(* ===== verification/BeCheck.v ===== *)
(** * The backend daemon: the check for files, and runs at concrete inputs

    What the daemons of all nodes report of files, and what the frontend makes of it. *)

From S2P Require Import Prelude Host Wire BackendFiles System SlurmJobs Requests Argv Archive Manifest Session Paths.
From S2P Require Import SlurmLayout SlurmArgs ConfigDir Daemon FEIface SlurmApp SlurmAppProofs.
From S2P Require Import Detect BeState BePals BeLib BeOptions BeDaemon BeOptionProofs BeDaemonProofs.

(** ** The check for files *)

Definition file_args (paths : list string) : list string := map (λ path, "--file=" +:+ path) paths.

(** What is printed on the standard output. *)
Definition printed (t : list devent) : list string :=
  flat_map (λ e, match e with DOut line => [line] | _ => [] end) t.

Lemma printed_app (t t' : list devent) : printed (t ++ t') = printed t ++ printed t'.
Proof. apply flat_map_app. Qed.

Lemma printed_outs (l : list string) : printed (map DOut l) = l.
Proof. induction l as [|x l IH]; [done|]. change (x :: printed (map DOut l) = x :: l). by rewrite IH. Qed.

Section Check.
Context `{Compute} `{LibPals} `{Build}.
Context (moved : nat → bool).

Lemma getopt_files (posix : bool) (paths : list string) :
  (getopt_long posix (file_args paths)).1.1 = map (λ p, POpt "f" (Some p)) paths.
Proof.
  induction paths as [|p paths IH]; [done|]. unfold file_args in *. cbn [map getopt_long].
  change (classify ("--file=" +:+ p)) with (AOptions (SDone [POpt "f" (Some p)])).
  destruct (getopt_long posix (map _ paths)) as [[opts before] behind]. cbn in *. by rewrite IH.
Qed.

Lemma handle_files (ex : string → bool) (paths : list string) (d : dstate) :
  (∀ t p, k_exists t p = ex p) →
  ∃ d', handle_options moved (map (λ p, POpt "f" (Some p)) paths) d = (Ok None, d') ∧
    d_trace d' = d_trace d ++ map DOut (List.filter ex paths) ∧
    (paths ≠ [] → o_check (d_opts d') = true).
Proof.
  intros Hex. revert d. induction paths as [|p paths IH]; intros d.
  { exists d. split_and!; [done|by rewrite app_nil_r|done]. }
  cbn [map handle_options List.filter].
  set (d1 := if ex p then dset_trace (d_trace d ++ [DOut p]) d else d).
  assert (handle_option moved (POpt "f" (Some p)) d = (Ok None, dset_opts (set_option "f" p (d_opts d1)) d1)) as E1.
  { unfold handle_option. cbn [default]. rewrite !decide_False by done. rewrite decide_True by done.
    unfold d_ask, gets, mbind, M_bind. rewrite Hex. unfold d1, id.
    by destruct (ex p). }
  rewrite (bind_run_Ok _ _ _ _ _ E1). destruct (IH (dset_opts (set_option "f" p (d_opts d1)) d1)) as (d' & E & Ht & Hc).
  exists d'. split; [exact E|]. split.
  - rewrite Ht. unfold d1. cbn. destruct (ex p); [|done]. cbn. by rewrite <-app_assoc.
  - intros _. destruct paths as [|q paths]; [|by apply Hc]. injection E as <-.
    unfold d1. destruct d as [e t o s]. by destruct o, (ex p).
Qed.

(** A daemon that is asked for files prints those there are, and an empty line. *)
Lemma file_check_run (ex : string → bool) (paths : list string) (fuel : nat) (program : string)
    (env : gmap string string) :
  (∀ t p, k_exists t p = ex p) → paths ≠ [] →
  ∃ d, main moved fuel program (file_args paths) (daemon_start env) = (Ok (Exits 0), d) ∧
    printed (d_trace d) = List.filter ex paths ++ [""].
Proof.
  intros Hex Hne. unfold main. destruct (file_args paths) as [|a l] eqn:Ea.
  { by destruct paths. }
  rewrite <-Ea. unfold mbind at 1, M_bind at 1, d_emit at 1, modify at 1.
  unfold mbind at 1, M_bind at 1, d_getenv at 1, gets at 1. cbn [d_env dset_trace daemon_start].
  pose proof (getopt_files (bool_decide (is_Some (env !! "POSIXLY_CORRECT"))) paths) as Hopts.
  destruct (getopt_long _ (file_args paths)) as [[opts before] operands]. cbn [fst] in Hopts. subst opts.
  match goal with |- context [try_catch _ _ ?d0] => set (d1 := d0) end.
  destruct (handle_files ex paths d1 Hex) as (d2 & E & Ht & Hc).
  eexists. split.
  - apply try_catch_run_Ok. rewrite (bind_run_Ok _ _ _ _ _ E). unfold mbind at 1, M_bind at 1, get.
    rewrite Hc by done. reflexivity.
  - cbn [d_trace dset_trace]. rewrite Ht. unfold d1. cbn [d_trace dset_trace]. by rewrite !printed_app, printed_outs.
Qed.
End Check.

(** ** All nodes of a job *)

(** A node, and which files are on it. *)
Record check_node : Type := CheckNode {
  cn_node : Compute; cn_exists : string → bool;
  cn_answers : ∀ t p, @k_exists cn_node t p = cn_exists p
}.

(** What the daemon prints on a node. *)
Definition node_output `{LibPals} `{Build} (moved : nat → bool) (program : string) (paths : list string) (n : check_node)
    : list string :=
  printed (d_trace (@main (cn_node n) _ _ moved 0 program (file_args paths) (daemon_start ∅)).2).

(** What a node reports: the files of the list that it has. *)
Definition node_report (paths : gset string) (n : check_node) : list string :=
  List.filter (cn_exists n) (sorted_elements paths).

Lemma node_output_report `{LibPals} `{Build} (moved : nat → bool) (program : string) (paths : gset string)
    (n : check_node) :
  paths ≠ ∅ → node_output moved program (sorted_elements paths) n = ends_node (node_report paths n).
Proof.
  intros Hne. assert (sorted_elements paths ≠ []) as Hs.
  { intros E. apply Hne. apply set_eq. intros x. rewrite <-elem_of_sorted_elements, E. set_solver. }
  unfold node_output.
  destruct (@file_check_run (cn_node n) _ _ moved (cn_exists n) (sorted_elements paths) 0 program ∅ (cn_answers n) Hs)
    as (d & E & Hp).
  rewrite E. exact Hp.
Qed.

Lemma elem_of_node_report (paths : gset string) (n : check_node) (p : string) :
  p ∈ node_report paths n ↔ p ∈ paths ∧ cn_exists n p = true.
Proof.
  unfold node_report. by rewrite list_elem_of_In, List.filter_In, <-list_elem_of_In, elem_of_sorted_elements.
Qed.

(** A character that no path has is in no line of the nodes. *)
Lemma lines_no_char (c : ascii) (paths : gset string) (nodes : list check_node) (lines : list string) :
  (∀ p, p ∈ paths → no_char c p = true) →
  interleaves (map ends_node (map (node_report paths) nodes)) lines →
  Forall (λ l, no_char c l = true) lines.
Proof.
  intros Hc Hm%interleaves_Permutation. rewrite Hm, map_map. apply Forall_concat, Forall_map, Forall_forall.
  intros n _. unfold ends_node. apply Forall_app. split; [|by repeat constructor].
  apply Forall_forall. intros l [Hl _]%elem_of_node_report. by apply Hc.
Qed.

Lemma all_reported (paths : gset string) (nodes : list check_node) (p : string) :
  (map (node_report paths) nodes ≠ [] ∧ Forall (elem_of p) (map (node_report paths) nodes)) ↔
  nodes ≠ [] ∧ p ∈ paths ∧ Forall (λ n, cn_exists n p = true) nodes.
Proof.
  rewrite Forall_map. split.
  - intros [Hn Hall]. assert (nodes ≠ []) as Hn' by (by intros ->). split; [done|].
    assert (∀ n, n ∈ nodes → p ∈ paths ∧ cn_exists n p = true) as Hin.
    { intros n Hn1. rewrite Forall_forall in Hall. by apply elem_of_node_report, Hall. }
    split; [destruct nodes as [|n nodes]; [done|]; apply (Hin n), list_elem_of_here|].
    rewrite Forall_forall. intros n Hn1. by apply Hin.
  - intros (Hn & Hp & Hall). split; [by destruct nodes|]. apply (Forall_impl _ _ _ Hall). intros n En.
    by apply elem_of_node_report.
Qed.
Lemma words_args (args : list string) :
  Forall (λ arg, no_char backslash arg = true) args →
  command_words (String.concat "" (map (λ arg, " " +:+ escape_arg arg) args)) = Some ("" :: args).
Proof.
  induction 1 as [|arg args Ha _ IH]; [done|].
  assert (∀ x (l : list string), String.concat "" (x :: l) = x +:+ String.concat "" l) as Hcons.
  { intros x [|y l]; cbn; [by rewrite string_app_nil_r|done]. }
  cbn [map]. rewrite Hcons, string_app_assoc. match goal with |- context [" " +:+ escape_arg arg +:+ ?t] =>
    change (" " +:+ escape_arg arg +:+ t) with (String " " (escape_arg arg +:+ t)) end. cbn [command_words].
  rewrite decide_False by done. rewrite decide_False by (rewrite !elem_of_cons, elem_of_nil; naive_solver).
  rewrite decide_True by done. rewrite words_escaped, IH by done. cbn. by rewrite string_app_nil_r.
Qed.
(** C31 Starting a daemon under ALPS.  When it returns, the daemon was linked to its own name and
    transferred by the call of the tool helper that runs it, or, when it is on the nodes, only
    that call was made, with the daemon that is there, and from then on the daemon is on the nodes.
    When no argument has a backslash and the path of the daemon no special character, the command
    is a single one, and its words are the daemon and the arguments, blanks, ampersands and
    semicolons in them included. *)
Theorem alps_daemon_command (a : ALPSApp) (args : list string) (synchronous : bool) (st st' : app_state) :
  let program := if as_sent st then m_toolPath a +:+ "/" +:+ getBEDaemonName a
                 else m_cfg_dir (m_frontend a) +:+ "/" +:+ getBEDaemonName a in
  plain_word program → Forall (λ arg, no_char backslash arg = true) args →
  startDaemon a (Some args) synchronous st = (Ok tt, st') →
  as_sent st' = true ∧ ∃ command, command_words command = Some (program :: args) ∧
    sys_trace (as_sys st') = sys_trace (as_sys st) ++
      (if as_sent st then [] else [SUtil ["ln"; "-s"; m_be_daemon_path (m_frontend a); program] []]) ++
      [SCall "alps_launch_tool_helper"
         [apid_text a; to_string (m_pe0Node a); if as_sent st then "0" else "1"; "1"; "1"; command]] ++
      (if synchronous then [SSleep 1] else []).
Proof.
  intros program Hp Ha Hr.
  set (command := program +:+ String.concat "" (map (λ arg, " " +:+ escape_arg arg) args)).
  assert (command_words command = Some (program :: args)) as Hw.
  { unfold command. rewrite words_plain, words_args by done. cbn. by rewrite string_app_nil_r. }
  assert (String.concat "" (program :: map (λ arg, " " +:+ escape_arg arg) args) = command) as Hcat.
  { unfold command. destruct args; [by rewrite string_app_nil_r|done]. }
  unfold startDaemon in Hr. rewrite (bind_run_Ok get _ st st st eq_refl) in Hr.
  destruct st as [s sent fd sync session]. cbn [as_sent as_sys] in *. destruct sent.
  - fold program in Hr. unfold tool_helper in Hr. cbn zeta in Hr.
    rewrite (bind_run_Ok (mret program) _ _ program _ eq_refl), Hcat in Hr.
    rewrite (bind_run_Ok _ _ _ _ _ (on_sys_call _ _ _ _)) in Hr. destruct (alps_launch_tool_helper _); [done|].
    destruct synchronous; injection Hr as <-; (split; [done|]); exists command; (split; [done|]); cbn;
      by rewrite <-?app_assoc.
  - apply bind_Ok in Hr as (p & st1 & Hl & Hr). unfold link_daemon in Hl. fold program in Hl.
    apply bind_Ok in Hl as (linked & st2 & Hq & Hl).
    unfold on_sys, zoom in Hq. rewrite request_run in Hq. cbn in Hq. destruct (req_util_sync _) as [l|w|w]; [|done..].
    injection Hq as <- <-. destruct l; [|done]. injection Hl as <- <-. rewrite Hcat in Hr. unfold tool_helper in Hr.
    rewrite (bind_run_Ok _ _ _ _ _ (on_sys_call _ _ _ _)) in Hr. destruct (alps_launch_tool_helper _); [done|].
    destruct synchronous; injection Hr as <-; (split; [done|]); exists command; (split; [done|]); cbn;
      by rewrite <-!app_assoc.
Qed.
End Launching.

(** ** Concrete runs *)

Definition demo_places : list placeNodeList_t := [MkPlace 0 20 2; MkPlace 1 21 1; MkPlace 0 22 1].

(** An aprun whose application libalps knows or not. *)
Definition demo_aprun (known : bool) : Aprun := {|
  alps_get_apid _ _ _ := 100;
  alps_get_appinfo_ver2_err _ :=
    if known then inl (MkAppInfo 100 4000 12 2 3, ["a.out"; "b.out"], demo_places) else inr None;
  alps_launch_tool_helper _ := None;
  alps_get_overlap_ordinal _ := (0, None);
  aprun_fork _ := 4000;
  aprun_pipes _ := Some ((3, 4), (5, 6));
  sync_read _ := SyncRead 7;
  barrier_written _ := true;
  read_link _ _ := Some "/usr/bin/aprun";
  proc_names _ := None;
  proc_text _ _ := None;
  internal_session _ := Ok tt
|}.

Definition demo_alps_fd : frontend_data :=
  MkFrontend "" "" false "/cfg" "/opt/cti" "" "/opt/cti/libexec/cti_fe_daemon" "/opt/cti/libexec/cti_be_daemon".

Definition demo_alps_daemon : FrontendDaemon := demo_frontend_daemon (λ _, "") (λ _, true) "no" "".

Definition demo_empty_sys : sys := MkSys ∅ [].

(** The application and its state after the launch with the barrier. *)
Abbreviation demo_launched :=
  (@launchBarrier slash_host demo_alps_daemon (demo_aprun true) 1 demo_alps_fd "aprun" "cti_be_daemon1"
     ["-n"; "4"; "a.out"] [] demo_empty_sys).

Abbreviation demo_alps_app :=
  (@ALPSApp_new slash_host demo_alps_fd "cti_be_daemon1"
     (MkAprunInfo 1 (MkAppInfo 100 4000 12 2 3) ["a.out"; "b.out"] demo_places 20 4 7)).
====
> **What the exercise asks**
Your output should be an exact copy of the lines from the one containing "proc_names _ := None;" through the last line of the data above.

> **Output for this task**
  proc_names _ := None;
  proc_text _ _ := None;
  internal_session _ := Ok tt
|}.

Definition demo_alps_fd : frontend_data :=
  MkFrontend "" "" false "/cfg" "/opt/cti" "" "/opt/cti/libexec/cti_fe_daemon" "/opt/cti/libexec/cti_be_daemon".

Definition demo_alps_daemon : FrontendDaemon := demo_frontend_daemon (λ _, "") (λ _, true) "no" "".

Definition demo_empty_sys : sys := MkSys ∅ [].

(** The application and its state after the launch with the barrier. *)
Abbreviation demo_launched :=
  (@launchBarrier slash_host demo_alps_daemon (demo_aprun true) 1 demo_alps_fd "aprun" "cti_be_daemon1"
     ["-n"; "4"; "a.out"] [] demo_empty_sys).

Abbreviation demo_alps_app :=
  (@ALPSApp_new slash_host demo_alps_fd "cti_be_daemon1"
     (MkAprunInfo 1 (MkAppInfo 100 4000 12 2 3) ["a.out"; "b.out"] demo_places 20 4 7)).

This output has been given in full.